PROVIDED DATA =>
===============

(* ===== verification/Spinlock.v ===== *)
(** * Spinlocks and interrupt nesting (kernel/spinlock.c)

    [cpuid] always answers 0, so the model has one CPU: the depth of
    [push_off] nesting, the interrupt state remembered by the outermost one,
    the interrupt enable bit of [sstatus], and the table of spinlocks by
    address.  [acquire] of a lock another CPU holds spins for ever
    ([Blocked]); of a lock this CPU holds it panics. *)
From S2P Require Import Prelude.

Record spinlock := Spinlock { locked : bool; lcpu : option Z }.
Record cpu := Cpu { noff : Z; intena : bool; intr : bool; locks : gmap Z spinlock }.

Definition mycpu : Z := 0.
Definition with_lock (a : Z) (l : spinlock) (c : cpu) : cpu :=
  Cpu (noff c) (intena c) (intr c) (<[a := l]> (locks c)).
Definition get_lock (a : Z) : M cpu spinlock := fun c => deref (locks c !! a) c.
Definition put_lock (a : Z) (l : spinlock) : M cpu unit := modify (with_lock a l).

Definition intr_get : M cpu bool := gets intr.
Definition intr_off : M cpu unit := modify (fun c => Cpu (noff c) (intena c) false (locks c)).
Definition intr_on : M cpu unit := modify (fun c => Cpu (noff c) (intena c) true (locks c)).

Definition push_off : M cpu unit :=
  old ← intr_get;
  intr_off;;
  modify (fun c => if noff c =? 0 then Cpu (noff c) old (intr c) (locks c) else c);;
  modify (fun c => Cpu (noff c + 1) (intena c) (intr c) (locks c)).

Definition pop_off : M cpu unit :=
  i ← intr_get;
  if (i : bool) then panic "pop_off - interruptible"%string
  else
    c ← get;
    if noff c <? 1 then panic "pop_off"%string
    else
      modify (fun c => Cpu (noff c - 1) (intena c) (intr c) (locks c));;
      c ← get;
      if (noff c =? 0) && intena c then intr_on else mret tt.

Definition holding (a : Z) : M cpu bool :=
  l ← get_lock a;
  mret (locked l && bool_decide (lcpu l = Some mycpu)).

Definition initlock (a : Z) : M cpu unit := put_lock a (Spinlock false None).

Definition acquire (a : Z) : M cpu unit :=
  push_off;;
  h ← holding a;
  if (h : bool) then panic "acquire"%string
  else
    l ← get_lock a;
    if locked l then blocked
    else put_lock a (Spinlock true (Some mycpu)).

Definition release (a : Z) : M cpu unit :=
  h ← holding a;
  if negb (h : bool) then panic "release"%string
  else put_lock a (Spinlock false None);; pop_off.

(** ** The invariant *)

Definition free_lock : spinlock := Spinlock false None.
Definition held_lock : spinlock := Spinlock true (Some mycpu).

(** The spinlocks held are exactly those of [H], all others are free, and the
    nesting depth is [n]. *)
Record cpu_is (H : gset Z) (n : Z) (c : cpu) : Prop := {
  ci_noff : noff c = n;
  ci_locks : forall a l, locks c !! a = Some l -> l = if decide (a ∈ H) then held_lock else free_lock;
  ci_mapped : forall a, a ∈ H -> is_Some (locks c !! a);
  ci_off : 0 < n -> intr c = false;
}.

Lemma acquire_spec H n c a : cpu_is H n c -> 0 <= n -> a ∉ H -> is_Some (locks c !! a) ->
  acquire a c = Done tt (Cpu (n + 1) (if n =? 0 then intr c else intena c) false (<[a := held_lock]> (locks c))) /\
  cpu_is ({[a]} ∪ H) (n + 1) (Cpu (n + 1) (if n =? 0 then intr c else intena c) false (<[a := held_lock]> (locks c))).
Proof.
  intros [Hn Hl Hm Ho] Hpos Ha [l Hal]. pose proof (Hl a l Hal) as El. rewrite decide_False in El by done. subst l.
  split.
  - unfold acquire, push_off, intr_get, intr_off, holding, get_lock, put_lock. mstep.
    destruct c as [nf ie it lk]; cbn in *; subst nf.
    destruct (n =? 0) eqn:E; cbn; rewrite !Hal; cbn; rewrite ?Hal; cbn; unfold with_lock; cbn; bool_hyps; subst; reflexivity.
  - split; cbn; [done| | |done].
    + intros b lb. destruct (decide (b = a)) as [->|Hne].
      * rewrite lookup_insert_eq. intros [= <-]. by rewrite decide_True by set_solver.
      * rewrite lookup_insert_ne by done. intros Hb. apply Hl in Hb. subst lb.
        destruct (decide (b ∈ H)); [by rewrite decide_True by set_solver|by rewrite decide_False by set_solver].
    + intros b Hb. destruct (decide (b = a)) as [->|Hne]; [rewrite lookup_insert_eq; eauto|].
      rewrite lookup_insert_ne by done. apply Hm. set_solver.
Qed.

Lemma release_spec H n c a : cpu_is H n c -> 1 <= n -> a ∈ H ->
  let c' := Cpu (n - 1) (intena c) ((n =? 1) && intena c) (<[a := free_lock]> (locks c)) in
  release a c = Done tt c' /\ cpu_is (H ∖ {[a]}) (n - 1) c'.
Proof.
  intros [Hn Hl Hm Ho] Hpos Ha c'. destruct (Hm a Ha) as [l Hal].
  pose proof (Hl a l Hal) as El. rewrite decide_True in El by done. subst l.
  specialize (Ho ltac:(lia)). split.
  - unfold release, holding, pop_off, get_lock, put_lock, intr_get, intr_on, c'. mstep.
    destruct c as [nf ie it lk]; cbn in *; subst nf it. rewrite Hal. cbn.
    rewrite bool_decide_true by done. unfold with_lock. cbn. destruct (n <? 1) eqn:E; bool_hyps; [lia|]. cbn [noff intena intr locks].
    replace (n - 1 =? 0) with (n =? 1) by (destruct (n =? 1) eqn:E1, (n - 1 =? 0) eqn:E2; bool_hyps; try done; lia).
    destruct (n =? 1), ie; reflexivity.
  - unfold c'. split; cbn; [done| | |].
    + intros b lb. destruct (decide (b = a)) as [->|Hne].
      * rewrite lookup_insert_eq. intros [= <-]. by rewrite decide_False by set_solver.
      * rewrite lookup_insert_ne by done. intros Hb. apply Hl in Hb. subst lb.
        destruct (decide (b ∈ H)); [by rewrite decide_True by set_solver|by rewrite decide_False by set_solver].
    + intros b Hb. destruct (decide (b = a)) as [->|Hne]; [set_solver|].
      rewrite lookup_insert_ne by done. apply Hm. set_solver.
    + intros. destruct (n =? 1) eqn:E; bool_hyps; [lia|done].
Qed.

(** A section inside another: it leaves the CPU as it was. *)
Lemma nested_spec H n c a : cpu_is H n c -> 1 <= n -> a ∉ H -> is_Some (locks c !! a) ->
  exists c1, acquire a c = Done tt c1 /\ cpu_is ({[a]} ∪ H) (n + 1) c1 /\ release a c1 = Done tt c.
Proof.
  intros Hc Hn Ha [l Hl]. destruct (acquire_spec H n c a Hc ltac:(lia) Ha ltac:(eauto)) as [E1 H1].
  destruct (release_spec _ _ _ a H1 ltac:(lia) ltac:(set_solver)) as [E2 _].
  eexists. split; [exact E1|]. split; [exact H1|]. rewrite E2. destruct Hc as [Hnf Hlk _ Hoff]. specialize (Hoff ltac:(lia)).
  pose proof (Hlk a l Hl) as El. rewrite decide_False in El by done. subst l.
  destruct c as [nf ie it lk]; cbn in *. subst nf it. rewrite insert_insert_eq, insert_id by done.
  rewrite (proj2 (Z.eqb_neq n 0)), (proj2 (Z.eqb_neq (n + 1) 1)) by lia. replace (n + 1 - 1) with n by lia. reflexivity.
Qed.

(** ** One lock at a time

    No lock held, or lock [a] only; the locks of [L] exist. *)
Section Locks.
Context (L : gset Z).
Definition lk_free (c : cpu) : Prop := cpu_is ∅ 0 c /\ forall a, a ∈ L -> is_Some (locks c !! a).
Definition lk_one (a : Z) (c : cpu) : Prop := cpu_is {[a]} 1 c /\ forall a, a ∈ L -> is_Some (locks c !! a).

Lemma lk_acquire a c : lk_free c -> a ∈ L -> exists c', acquire a c = Done tt c' /\ lk_one a c'.
Proof.
  intros [Hc Hm] Ha. destruct (acquire_spec _ _ _ _ Hc ltac:(lia) (not_elem_of_empty _) (Hm a Ha)) as [E H1].
  eexists. split; [exact E|]. split; [by rewrite union_empty_r_L in H1|]. intros b Hb. cbn.
  destruct (decide (b = a)) as [->|]; [rewrite lookup_insert_eq; eauto|rewrite lookup_insert_ne by done; by apply Hm].
Qed.

Lemma lk_release a c : lk_one a c -> exists c', release a c = Done tt c' /\ lk_free c'.
Proof.
  intros [Hc Hm]. destruct (release_spec _ _ _ _ Hc ltac:(lia) (elem_of_singleton_2 _ _ eq_refl)) as [E H1].
  eexists. split; [exact E|]. split; [by rewrite difference_diag_L in H1|]. intros b Hb. cbn.
  destruct (decide (b = a)) as [->|]; [rewrite lookup_insert_eq; eauto|rewrite lookup_insert_ne by done; by apply Hm].
Qed.

End Locks.

(** ** Sequences of lock operations *)

Inductive lock_op := OpAcquire (a : Z) | OpRelease (a : Z) | OpPush | OpPop.

Definition lock_step (o : lock_op) : M cpu unit :=
  match o with OpAcquire a => acquire a | OpRelease a => release a | OpPush => push_off | OpPop => pop_off end.
Fixpoint lock_run (os : list lock_op) : M cpu unit :=
  match os with [] => mret tt | o :: os => lock_step o;; lock_run os end.

(** What the nesting discipline maintains, [i0] being the interrupt state
    outside every section. *)
Definition nest (i0 : bool) (c : cpu) : Prop :=
  0 <= noff c /\ (noff c = 0 -> intr c = i0) /\ (0 < noff c -> intr c = false /\ intena c = i0).

Lemma push_off_nest i0 c c' : nest i0 c -> push_off c = Done tt c' -> nest i0 c' /\ noff c' = noff c + 1 /\ locks c' = locks c.
Proof.
  unfold nest, push_off, intr_get, intr_off. mstep. destruct c as [nf ie it lk]; cbn.
  intros (? & Hz & Hp) E0. destruct (nf =? 0) eqn:E; injection E0 as <-; cbn; bool_hyps; [|destruct (Hp ltac:(lia)); subst];
    repeat split; try lia; auto.
Qed.

Lemma pop_off_nest i0 c c' : nest i0 c -> pop_off c = Done tt c' -> nest i0 c' /\ noff c' = noff c - 1 /\ locks c' = locks c.
Proof.
  unfold nest, pop_off, intr_get, intr_on. mstep. destruct c as [nf ie it lk]; cbn.
  intros (? & Hz & Hp). destruct it; cbn; [discriminate|]. destruct (nf <? 1) eqn:E; [discriminate|]. bool_hyps.
  destruct (Hp ltac:(lia)) as [_ ->]. cbn [noff intena]. destruct (nf - 1 =? 0) eqn:E2; cbn; bool_hyps.
  - destruct i0; intros [= <-]; cbn; repeat split; try lia; auto.
  - intros [= <-]; cbn; repeat split; try lia; auto.
Qed.

Lemma lock_step_nest i0 o c c' : nest i0 c -> lock_step o c = Done tt c' -> nest i0 c'.
Proof.
  intros Hc. destruct o as [a|a| |]; cbn.
  - unfold acquire. intros (u & c1 & H1 & H2)%bind_Done_inv. destruct u.
    destruct (push_off_nest _ _ _ Hc H1) as (Hn & _ & _).
    apply bind_Done_inv in H2 as (h & c2 & Hh & H3). unfold holding, get_lock in Hh. revert Hh. mstep.
    destruct (locks c1 !! a); [|discriminate]. intros [= <- <-]. revert H3. unfold get_lock, put_lock. case_if; [discriminate|].
    mstep. destruct (locks c1 !! a) as [l|]; [|discriminate]. destruct (locked l); [discriminate|].
    intros [= <-]. unfold nest, with_lock in *. cbn. done.
  - unfold release. intros (h & c2 & Hh & H3)%bind_Done_inv. unfold holding, get_lock in Hh. revert Hh. mstep.
    destruct (locks c !! a); [|discriminate]. intros [= <- <-]. revert H3. case_if; [discriminate|].
    intros (u & c1 & H1 & H2)%bind_Done_inv. unfold put_lock, modify in H1. injection H1 as _ <-.
    apply (pop_off_nest i0 (with_lock a (Spinlock false None) c)); [|done]. unfold nest, with_lock in *. cbn. done.
  - intros H. by apply (push_off_nest i0 c c').
  - intros H. by apply (pop_off_nest i0 c c').
Qed.

Lemma lock_run_nest i0 : forall os c c', nest i0 c -> lock_run os c = Done tt c' -> nest i0 c'.
Proof.
  induction os as [|o os IH]; cbn; intros c c' Hc.
  - intros [= <-]. done.
  - intros (u & c1 & H1 & H2)%bind_Done_inv. destruct u. eauto using lock_step_nest.
Qed.

(** Whatever sequence of [acquire], [release], [push_off] and [pop_off]
    kernel code performs from outside every section, nested and interleaved in
    any order, interrupts stay off while the depth is positive, and once it is
    back at 0 the interrupt enable bit has the value it had at the start. *)
Theorem interrupts_restored os c c' : noff c = 0 -> lock_run os c = Done tt c' ->
  (0 < noff c' -> intr c' = false) /\ (noff c' = 0 -> intr c' = intr c).
Proof.
  intros Hn Hr. destruct (lock_run_nest (intr c) os c c') as (_ & Hz & Hp); [|done|].
  - split; [lia|]. split; [done|lia].
  - split; [intros Hpos; apply (Hp Hpos)|done].
Qed.

Definition two_locks : cpu := Cpu 0 false true (<[1 := free_lock]> (<[2 := free_lock]> ∅)).

Lemma interrupts_restored_witness :
  exists c', lock_run [OpAcquire 1; OpAcquire 2; OpRelease 1; OpRelease 2] two_locks = Done tt c' /\ intr c' = true.
Proof.
  eexists. split; [vm_compute; reflexivity|].
  apply (interrupts_restored [OpAcquire 1; OpAcquire 2; OpRelease 1; OpRelease 2] two_locks); [reflexivity|vm_compute; reflexivity|reflexivity].
Defined.

(** On a consistent table [acquire] takes a free lock, panics exactly on a
    lock this CPU holds, and [release] gives a held lock back and panics on
    every other one; the set of locks held and the depth move together. *)
Theorem lock_discipline H n c a : cpu_is H n c -> 0 <= n -> is_Some (locks c !! a) ->
  (a ∉ H -> exists c', acquire a c = Done tt c' /\ cpu_is ({[a]} ∪ H) (n + 1) c') /\
  (a ∈ H -> acquire a c = Panic "acquire") /\
  (a ∈ H -> 1 <= n -> exists c', release a c = Done tt c' /\ cpu_is (H ∖ {[a]}) (n - 1) c') /\
  (a ∉ H -> release a c = Panic "release").
Proof.
  intros Hc Hn Ha. split; [|split; [|split]].
  - intros Hf. eexists. by apply acquire_spec.
  - intros Hh. destruct Ha as [l Hal]. pose proof (ci_locks _ _ _ Hc a l Hal) as El.
    rewrite decide_True in El by done. subst l.
    unfold acquire, push_off, intr_get, intr_off, holding, get_lock. mstep.
    destruct c as [nf ie it lk]; cbn in *. destruct (nf =? 0); cbn; rewrite Hal; reflexivity.
  - intros Hh Hp. eexists. by apply release_spec.
  - intros Hf. destruct Ha as [l Hal]. pose proof (ci_locks _ _ _ Hc a l Hal) as El.
    rewrite decide_False in El by done. subst l.
    unfold release, holding, get_lock. mstep. rewrite Hal. reflexivity.
Qed.

Lemma lock_discipline_witness : exists c', acquire 1 two_locks = Done tt c' /\ cpu_is {[1]} 1 c'.
Proof.
  assert (Hc : cpu_is ∅ 0 two_locks).
  { split; [reflexivity| |set_solver|lia]. intros a l. rewrite decide_False by set_solver. unfold two_locks. cbn.
    rewrite !lookup_insert_Some, lookup_empty. naive_solver. }
  destruct (proj1 (lock_discipline ∅ 0 two_locks 1 Hc ltac:(lia) ltac:(by eexists)) ltac:(set_solver)) as (c' & E & Hi).
  exists c'. split; [exact E|]. by rewrite union_empty_r_L in Hi.
Defined.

===============

ASSIGNMENT => Go through the material line by line and work out how many lines include the string "pose". Reply with the number only.

ANSWER SECTION => 5